Should a line in the entries below contain "erewrite", return that line.

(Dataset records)
- - - - -
Definition is_enabled (self : EntitlementService) (flag_key : string) : SM bool :=
  plan <- effective_plan_code self ;;
  match plan with
  | None => ret false
  | Some plan =>
      row <- grant_of plan flag_key EFlag ;;
      ret (match row with Some e => bool_of (pe_bool_value e) | None => false end)
  end.

Definition get_limit (self : EntitlementService) (limit_key : string) : SM (option Z) :=
  plan <- effective_plan_code self ;;
  match plan with
  | None => ret None
  | Some plan =>
      row <- grant_of plan limit_key ELimit ;;
      ret (match row with Some e => pe_int_value e | None => None end)
  end.

Definition limit_lock (self : EntitlementService) (limit_key : string) : string :=
  "saas.limit:" +:+ uuid_str (ens_tenant self) +:+ ":" +:+ limit_key.

Definition limit_message (limit_key : string) (current limit : Z) : string :=
  "plan limit '" +:+ limit_key +:+ "' reached (" +:+ pretty current +:+ "/" +:+ pretty limit +:+ ")".

Definition require_within_limit (self : EntitlementService) (limit_key : string) (count : SM Z)
    : SM unit :=
  limit <- get_limit self limit_key ;;
  match limit with
  | None => ret tt
  | Some limit =>
      advisory_xact_lock (limit_lock self limit_key) ;;;
      current <- count ;;
      guardM (limit <=? current)%Z (EDomain ConflictError (limit_message limit_key current limit))
  end.

(** The dictionaries of [snapshot], row by row. *)
Definition add_grant (acc : gmap string bool * gmap string (option Z)) (e : PlanEntitlement)
    : gmap string bool * gmap string (option Z) :=
  match pe_kind e with
  | EFlag => (<[pe_entitlement_key e := bool_of (pe_bool_value e)]> acc.1, acc.2)
  | ELimit => (acc.1, <[pe_entitlement_key e := pe_int_value e]> acc.2)
  end.

Definition snapshot (self : EntitlementService) : SM EntitlementsDTO :=
  guard_require (ens_access self) (ens_ctx self) ENTITLEMENT_READ ;;;
  plan <- effective_plan_code self ;;
  match plan with
  | None => ret (mkEntitlementsDTO None ∅ ∅)
  | Some code =>
      rows <- plan_rows (fun e => bool_decide (pe_plan_code e = code)) ;;
      let '(flags, limits) := foldl add_grant (∅, ∅) rows in
      ret (mkEntitlementsDTO plan flags limits)
  end.

(** Kept in step with billing. *)

Definition set_entitled (plan : string) (period_end : option datetime) (canceled : bool)
    (e : TenantEntitlement) : TenantEntitlement :=
  mkTenantEntitlement (te_id e) (te_tenant_id e) plan period_end canceled.

Definition entitlement_changed (self : EntitlementService) (plan_code : string) : SM unit :=
  emit SvcEntitlements (ens_ctx self) "saas.entitlement.changed" [("plan_code", JStr plan_code)] ;;;
  ret tt.

Definition set_active_plan (self : EntitlementService) (plan_code : string)
    (current_period_end : option datetime) : SM unit :=
  row <- current_row self ;;
  match row with
  | None =>
      i <- new_uuid7 ;;
      repo_add (ens_tenant self) None (fun tenant =>
        mkTenantEntitlement i tenant plan_code current_period_end false) ;;;
      ret tt
  | Some row =>
      upd (te_id row) (set_entitled plan_code current_period_end false) ;;;
      flush
  end ;;;
  entitlement_changed self plan_code.

Definition mark_canceled (self : EntitlementService) : SM unit :=
  row <- current_row self ;;
  match row with
  | None => ret tt
  | Some row =>
      upd (te_id row) (fun e => set_entitled (te_plan_code e) (te_current_period_end e) true e) ;;;
      flush ;;;
      entitlement_changed self (te_plan_code row)
  end.

(** The earlier of the period end and the end billing reported. *)
Definition ended_end (period_end : option datetime) (ended_at : datetime) : option datetime :=
  match period_end with
  | None => Some ended_at
  | Some e => if (ended_at <? e)%Z then Some ended_at else Some e
  end.

Definition end_plan (self : EntitlementService) (plan_code : string) (ended_at : datetime) : SM unit :=
  row <- current_row self ;;
  match row with
  | None => ret tt
  | Some row =>
      if negb (bool_decide (te_plan_code row = plan_code)) then ret tt
      else
        upd (te_id row) (fun e => set_entitled (te_plan_code e)
                                    (ended_end (te_current_period_end e) ended_at) true e) ;;;
        flush ;;;
        entitlement_changed self plan_code
  end.

(** ** src/modules/saas/entitlements/subscribers.py *)

(** [str(event.payload.get(key) or "")] *)
Definition payload_str (en : Env) (event : EventEnvelope) (key : string) : string :=
  match assoc key (e_payload event) with
  | Some v => if truthy v then py_str en v else ""
  | None => ""
  end.

(** [datetime.fromisoformat(str(raw))] *)
Definition iso_of (raw : json) : SM datetime :=
  en <- gets env ;;
  match raw with JIso t => ret t | v => fromisoformat (JStr (py_str en v)) end.

Definition on_subscription_activated (event : EventEnvelope) : SM unit :=
  en <- gets env ;;
  let plan_code := payload_str en event "plan_code" in
  if str_empty plan_code then ret tt
  else match c_tenant_id (handler_ctx event) with
  | None => ret tt
  | Some _ =>
      period_end <- match assoc "current_period_end" (e_payload event) with
                    | Some raw => if truthy raw then t <- iso_of raw ;; ret (Some t) else ret None
                    | None => ret None
                    end ;;
      service <- new_entitlement_service (handler_ctx event) None ;;
      set_active_plan service plan_code period_end
  end.

Definition on_subscription_canceled (event : EventEnvelope) : SM unit :=
  match c_tenant_id (handler_ctx event) with
  | None => ret tt
  | Some _ =>
      service <- new_entitlement_service (handler_ctx event) None ;;
      mark_canceled service
  end.

Definition on_subscription_ended (event : EventEnvelope) : SM unit :=
  en <- gets env ;;
  let plan_code := payload_str en event "plan_code" in
  if str_empty plan_code then ret tt
  else match c_tenant_id (handler_ctx event) with
  | None => ret tt
  | Some _ =>
      service <- new_entitlement_service (handler_ctx event) None ;;
      end_plan service plan_code (e_occurred_at event)
  end.

(** ** saas.metering *)

Definition USAGE_READ : string := "saas.usage:read".

Definition MAX_METRIC_KEY_LEN : nat := 128.

(** [t.date()] of a UTC datetime *)
Definition date_of (t : datetime) : Z := (t / DAY + 1)%Z.

Record MeteringService : Type := mkMetering {
  mts_ctx : TenantContext; mts_tenant : uuid; mts_access : option Resolver }.

Definition new_metering_service (ctx : TenantContext) (access : option Resolver) : SM MeteringService :=
  match c_tenant_id ctx with
  | None => raise (EDomain InvariantViolationError "metering requires a tenant context")
  | Some tenant => ret (mkMetering ctx tenant access)
  end.

Definition same_bucket (tenant : uuid) (metric_key : string) (bucket : Z) (c : UsageCounter) : bool :=
  bool_decide (uq_bucket c = Some (tenant, metric_key, bucket)).

Definition add_usage (delta : Z) (c : UsageCounter) : UsageCounter :=
  mkUsageCounter (uc_id c) (uc_tenant_id c) (uc_metric_key c) (uc_bucket c) (uc_value c + delta)%Z.

(** INSERT .. ON CONFLICT DO UPDATE: waits for whoever inserts the same
    counter, then adds to its row. *)
Definition upsert_usage (row : UsageCounter) : SM unit :=
  flush ;;;
  rivals ;;;
  rows <- query (same_bucket (uc_tenant_id row) (uc_metric_key row) (uc_bucket row)) ;;
  match rows with
  | [] => insert_row row
  | c :: _ => upd (uc_id c) (add_usage (uc_value row)) ;;; flush
  end.

Definition record_usage (self : MeteringService) (metric_key : string) (delta : Z)
    (at_ : option datetime) : SM unit :=
  guardM (str_empty metric_key || Nat.ltb MAX_METRIC_KEY_LEN (String.length metric_key))
    (EDomain InvariantViolationError "metric_key must be 1..128 chars") ;;;
  guardM (delta <? 1)%Z (EDomain InvariantViolationError "delta must be a positive integer") ;;;
  t <- match at_ with Some t => ret t | None => now end ;;
  i <- new_uuid7 ;;
  upsert_usage (mkUsageCounter i (mts_tenant self) metric_key (date_of t) delta).

(** [_window] *)
Definition in_window (since until : option Z) (c : UsageCounter) : bool :=
  match since with Some d => (d <=? uc_bucket c)%Z | None => true end
  && match until with Some d => (uc_bucket c <=? d)%Z | None => true end.

Definition sum_values (l : list UsageCounter) : Z := foldr (fun c z => (uc_value c + z)%Z) 0%Z l.

Definition usage_total (self : MeteringService) (metric_key : string) (since until : option Z) : SM Z :=
  rows <- query (fun c => bool_decide (uc_tenant_id c = mts_tenant self)
                       && bool_decide (uc_metric_key c = metric_key) && in_window since until c) ;;
  ret (sum_values rows).

(** GROUP BY metric_key *)
Definition add_metric (acc : gmap string Z) (c : UsageCounter) : gmap string Z :=
  <[uc_metric_key c := (default 0 (acc !! uc_metric_key c) + uc_value c)%Z]> acc.

Definition usage_summary (self : MeteringService) (since until : option Z) : SM (gmap string Z) :=
  guard_require (mts_access self) (mts_ctx self) USAGE_READ ;;;
  rows <- query (fun c => bool_decide (uc_tenant_id c = mts_tenant self) && in_window since until c) ;;
  ret (foldl add_metric ∅ rows).

(** ** src/modules/saas/metering/retention.py *)

Definition USAGE_SWEEP_BATCH : nat := 1000.
(** What a successful recording adds. *)
Lemma upsert_adds s1 :
  upsert_usage row s = (Ok tt, s1) ->
  (forall p, counted p (usage_of (db s1)) =
             (counted p (usage_of (db s)) + if p (bucket_of row) then uc_value row else 0)%Z) /\
  (forall i c, usage_of (db s1) !! i = Some c -> (1 <= uc_value c)%Z) /\
  Keyed (R:=UsageCounter) (db s1).
Proof.
  intros H. destruct rivals_alone as (E1 & E2 & E3). unfold upsert_usage in H.
  apply bind_inv_Ok in H as (u & s2 & Hf & H). pose proof Hf as (_ & _ & _ & -> & Ha & _ & Hok)%flush_inv.
  apply bind_inv_Ok in H as (u' & s2 & Hs & H). rewrite Hs in E1, E2, E3. simpl in *.
  erewrite bind_Ok in H by (apply query_run; by rewrite E3). rewrite E2 in H.
  pose proof (bucket_rows (db s) (uc_tenant_id row) (uc_metric_key row) (uc_bucket row) Hok) as Hb.
  change (t_get (db s)) with (usage_of (db s)) in H. destruct (select _ _) as [|c l].
  - apply insert_row_Ok in H as (-> & _ & Hfresh & _). rewrite E2 in Hfresh. cbn [db st_db]. rewrite E2.
    change (usage_of (t_put row (db s))) with (<[uc_id row := row]> (usage_of (db s))).
    split; [intros p; rewrite counted_new by exact Hfresh; lia|].
    split; intros i c; [|change (t_get (t_put row (db s))) with (<[uc_id row := row]> (usage_of (db s)))];
      rewrite lookup_insert; case_decide; [by intros [= <-]|apply Hpos|by intros [= <-]|apply Hk].
  - destruct Hb as ([i Hi] & Hb & Hc). assert (Hid : uc_id c = i) by (by apply Hk). rewrite Hid in H.
    erewrite bind_Ok in H by (apply (upd_run s2 i c); by rewrite E2).
    pose proof H as (_ & _ & _ & -> & _)%flush_inv. cbn [db st_db]. rewrite E2.
    assert (Hu : usage_of (put_usage i (add_usage (uc_value row) c) (db s)) =
                 <[i := add_usage (uc_value row) c]> (usage_of (db s))) by done.
    unfold put_usage in Hu. change (t_get (db s)) with (usage_of (db s)). rewrite Hu.
    split; [intros p; rewrite (counted_add p _ i c) by done; by rewrite Hb|].
    split; intros j b.
    + rewrite lookup_insert. case_decide; [|apply Hpos]. intros [= <-]. simpl.
      specialize (Hpos _ _ Hi). lia.
    + change (usage_of (put_usage i (add_usage (uc_value row) c) (db s)) !! j = Some b -> uc_id b = j).
      unfold put_usage. rewrite Hu, lookup_insert. case_decide; [|apply Hk]. intros [= <-]. simpl. congruence.
Qed.
End Upsert.
(** Clearing links. *)
Lemma keep_deal_unlink p (f : Deal -> Deal) :
  (forall x, dl_id (f x) = dl_id x) -> (forall x, dl_tenant_id (f x) = dl_tenant_id x) ->
  (forall x k i, deal_link k (f x) = Some i -> deal_link k x = Some i) ->
  steps (evo crm_keep) (deal_unlink self p f).
Proof.
  intros Hid Ht Hl. unfold deal_unlink. apply steps_bind; [apply _|steps_walk|]. intros l.
  apply steps_bind; [apply _| |].
  - apply (steps_for_each (evo crm_keep)). intros x s. apply keep_write, keep_upd_deal; auto.
  - intros _. apply steps_bind; [apply _|steps_walk|]. intros _.
    apply steps_bind; [apply _| |steps_walk]. apply (steps_for_each (evo crm_keep)). intros x.
    unfold deal_event. steps_walk.
Qed.
End Deals.

Section Activities.
Context (self : ActivityService) `{!QuietAccess (acs_access self)}.
Hypothesis Htenant : cts_tenant (acs_contacts self) = acs_tenant self.
Hypothesis Htenant' : dls_tenant (acs_deals self) = acs_tenant self.

Lemma keep_activity_create b : steps (evo crm_keep) (activity_create self b).
Proof.
  unfold activity_create, acs_actor_user_id. apply steps_bind; [apply _|by apply (evo_guard crm_keep)|]. intros _.
  apply steps_bind; [apply _|by apply (evo_resolve_type crm_keep)|]. intros ty.
  apply steps_bind; [apply _|steps_walk|]. intros [assignee|]; [|steps_walk].
  apply steps_bind; [apply _|by apply (evo_require_member crm_keep)|]. intros _ s.
  apply (rel_bind_post _); [by apply (evo_activity_links crm_keep)|]. intros u s1 E.
  apply activity_links_Ok in E as [-> Hl]; [|done..].
  apply keep_drawn. intros i t s2 Hd. apply (rel_bind _); [|intros d; unfold activity_event; steps_walk].
  apply keep_add. intros Hn. apply keep_put_activity. rewrite Hd. intros [] c Hc; by apply Hl.
Qed.

Lemma keep_activity_update i b s :
  Keyed (R:=Activity) (db s) -> evo crm_keep s (activity_update self i b s).2.
Proof.
  intros Hk. unfold activity_update. apply keep_quiet; [by apply quiet_guard|]. intros u0 s0 _ D0.
  rewrite <- D0 in Hk. clear D0.
  apply (rel_bind_post _); [by apply (evo_repo_get_or_raise crm_keep)|]. intros a s1 E.
  apply repo_get_or_raise_Ok in E as (-> & [j Hj] & Hi & Ht).
  apply keep_quiet; [unfold resolve_type; steps_walk|]. intros u1 s1 _ D1.
  apply keep_quiet; [unfold require_member, is_active_member; steps_walk; apply quiet_get_db|].
  intros u2 s2 _ D2. rewrite D1 in D2.
  apply (rel_bind_post _); [by apply (evo_activity_links crm_keep)|]. intros u s3 E.
  apply activity_links_Ok in E as [-> Hl]; [|done..]. rewrite D2 in Hl.
  apply (rel_bind _); [|intros; unfold activity_event; steps_walk].
  apply keep_write, keep_upd_activity; [done|]. rewrite D2. intros x Hx k c Hc.
  assert (x = a) as ->.
  { pose proof (Hk j a Hj) as Hid. change (t_id a) with (ac_id a) in Hid. rewrite Hid in Hx.
    change (t_get (db s0) !! j = Some x) in Hx. congruence. }
  change (t_tenant a) with (ac_tenant_id a) in Ht. rewrite Ht.
  destruct k; simpl in Hc; apply patched_link_spec in Hc as [Hc|Hc]; auto; right; by apply Hl.
Qed.

Lemma keep_set_done i (m : SM (option datetime)) s :
  steps quiet m -> evo crm_keep s ((t <- m ;; upd i (set_done t)) s).2.
Proof.
  intros Hq. apply keep_quiet; [done|]. intros t s1 _ _. apply keep_write, keep_upd_activity; [done|].
  intros x _ [] c Hc; by left.
Qed.
Lemma keep_activity_complete i : steps (evo crm_keep) (activity_complete self i).
Proof.
  unfold activity_complete. apply steps_bind; [apply _|by apply (evo_guard crm_keep)|]. intros _.
  apply steps_bind; [apply _|steps_walk|]. intros a. destruct (ac_done_at a); [steps_walk|].
  apply steps_bind; [apply _|steps_walk|]. intros t.
  apply steps_bind; [apply _| |unfold activity_event; steps_walk].
  intros s. apply (keep_set_done _ (ret (Some t))). steps_walk.
Qed.
Lemma keep_activity_reopen i : steps (evo crm_keep) (activity_reopen self i).
Proof.
  unfold activity_reopen. apply steps_bind; [apply _|by apply (evo_guard crm_keep)|]. intros _.
  apply steps_bind; [apply _|steps_walk|]. intros a. destruct (ac_done_at a); [|steps_walk].
  apply steps_bind; [apply _| |unfold activity_event; steps_walk].
  intros s. apply (keep_set_done _ (ret None)). steps_walk.
Qed.

Lemma keep_activity_unlink p (f : Activity -> Activity) :
  (forall x, ac_tenant_id (f x) = ac_tenant_id x) ->
  (forall x k i, activity_link k (f x) = Some i -> activity_link k x = Some i) ->
  steps (evo crm_keep) (activity_unlink self p f).
Proof.
  intros Ht Hl. unfold activity_unlink. apply steps_bind; [apply _|steps_walk|]. intros l.
  apply steps_bind; [apply _| |].
  - apply (steps_for_each (evo crm_keep)). intros x s. apply keep_write, keep_upd_activity; auto.
  - intros _. apply steps_bind; [apply _|steps_walk|]. intros _.
    apply steps_bind; [apply _| |steps_walk]. apply (steps_for_each (evo crm_keep)). intros x.
    unfold activity_event. steps_walk.
Qed.
End Activities.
- - - - -
== Answer space ==
  erewrite bind_Ok in H by (apply query_run; by rewrite E3). rewrite E2 in H.
    erewrite bind_Ok in H by (apply (upd_run s2 i c); by rewrite E2).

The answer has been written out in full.